(** * python_mcml: Monte Carlo multi-layer photon transport

    A shallow embedding of [scattering_pulse_oximetry.py] and the
    properties of its photon walker, boundary physics and normaliser.

    Conventions of the embedding.
    - Python/NumPy floating-point numbers are idealised as the real
      numbers [R]: [+ - * /] are the field operations, [x**0.5] is
      [sqrt x], [x**2] and [x**2.0] are [x ^ 2], [np.log], [np.cos],
      [np.sin], [np.arccos] are [ln], [cos], [sin], [acos], and [np.pi]
      is [PI].  Rounding, overflow, [nan] and [inf] are outside the model.
    - Division by zero is outside the model as well: Python raises
      [ZeroDivisionError] when one of its own numbers is divided by zero
      and NumPy answers [inf] or [nan], while [x / 0] is just some real
      number here.  The statements are to be read for inputs that keep
      the divisors away from zero: nonzero (in a physical stack,
      positive) refractive indices, [mua + mus <> 0] in a tissue layer,
      a draw that is not 0 under [np.log].
    - Python integers are [Z]; [int(x)] on a float truncates towards zero.
    - Indexing a list or an array follows Python: a negative index counts
      from the end, an index outside [-len, len) raises [IndexError].
    - Reading a never-assigned local raises [UnboundLocalError]; reading
      a missing attribute raises [AttributeError].  A raised exception
      aborts the call: the functions return in the [result] monad.
    - NumPy's global generator is an explicit [RandomState]: an infinite
      stream of draws with the position of the next one. *)

From Stdlib Require Import String Ascii.
From Stdlib Require Import Reals Lra Lia ZArith List Bool Psatz.
Import ListNotations.
Open Scope R_scope.

(** ** Python runtime: exceptions, indexing, numeric helpers *)

Inductive exn : Type :=
| IndexError
| UnboundLocalError
| AttributeError.

Inductive result (T : Type) : Type :=
| Ok (v : T)
| Raise (e : exn).
Arguments Ok {T} v.
Arguments Raise {T} e.

Definition bind {T U : Type} (c : result T) (k : T -> result U) : result U :=
  match c with
  | Ok v => k v
  | Raise e => Raise e
  end.

Declare Scope py_scope.
Delimit Scope py_scope with py.
Notation "x <- c ;; k" := (bind c (fun x => k))
  (at level 100, c at next level, right associativity) : py_scope.
Notation "' p <- c ;; k" := (bind c (fun p => k))
  (at level 100, p pattern, c at next level, right associativity) : py_scope.
Open Scope py_scope.

Module py.

(** Position of index [i] in a sequence of length [len]. *)
Definition index (len : nat) (i : Z) : result nat :=
  if (0 <=? i)%Z then
    if (i <? Z.of_nat len)%Z then Ok (Z.to_nat i) else Raise IndexError
  else
    if (- Z.of_nat len <=? i)%Z then Ok (Z.to_nat (i + Z.of_nat len))
    else Raise IndexError.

◆ ◆ ◆ ◆ ◆ ◆ ◆

* WORK TASK: Could you print the lines above, exactly as written, from the line containing "positive) refractive indices, [mua" through the final one?

* EXERCISE OUTPUT:
      positive) refractive indices, [mua + mus <> 0] in a tissue layer,
      a draw that is not 0 under [np.log].
    - Python integers are [Z]; [int(x)] on a float truncates towards zero.
    - Indexing a list or an array follows Python: a negative index counts
      from the end, an index outside [-len, len) raises [IndexError].
    - Reading a never-assigned local raises [UnboundLocalError]; reading
      a missing attribute raises [AttributeError].  A raised exception
      aborts the call: the functions return in the [result] monad.
    - NumPy's global generator is an explicit [RandomState]: an infinite
      stream of draws with the position of the next one. *)

From Stdlib Require Import String Ascii.
From Stdlib Require Import Reals Lra Lia ZArith List Bool Psatz.
Import ListNotations.
Open Scope R_scope.

(** ** Python runtime: exceptions, indexing, numeric helpers *)

Inductive exn : Type :=
| IndexError
| UnboundLocalError
| AttributeError.

Inductive result (T : Type) : Type :=
| Ok (v : T)
| Raise (e : exn).
Arguments Ok {T} v.
Arguments Raise {T} e.

Definition bind {T U : Type} (c : result T) (k : T -> result U) : result U :=
  match c with
  | Ok v => k v
  | Raise e => Raise e
  end.

Declare Scope py_scope.
Delimit Scope py_scope with py.
Notation "x <- c ;; k" := (bind c (fun x => k))
  (at level 100, c at next level, right associativity) : py_scope.
Notation "' p <- c ;; k" := (bind c (fun p => k))
  (at level 100, p pattern, c at next level, right associativity) : py_scope.
Open Scope py_scope.

Module py.

(** Position of index [i] in a sequence of length [len]. *)
Definition index (len : nat) (i : Z) : result nat :=
  if (0 <=? i)%Z then
    if (i <? Z.of_nat len)%Z then Ok (Z.to_nat i) else Raise IndexError
  else
    if (- Z.of_nat len <=? i)%Z then Ok (Z.to_nat (i + Z.of_nat len))
    else Raise IndexError.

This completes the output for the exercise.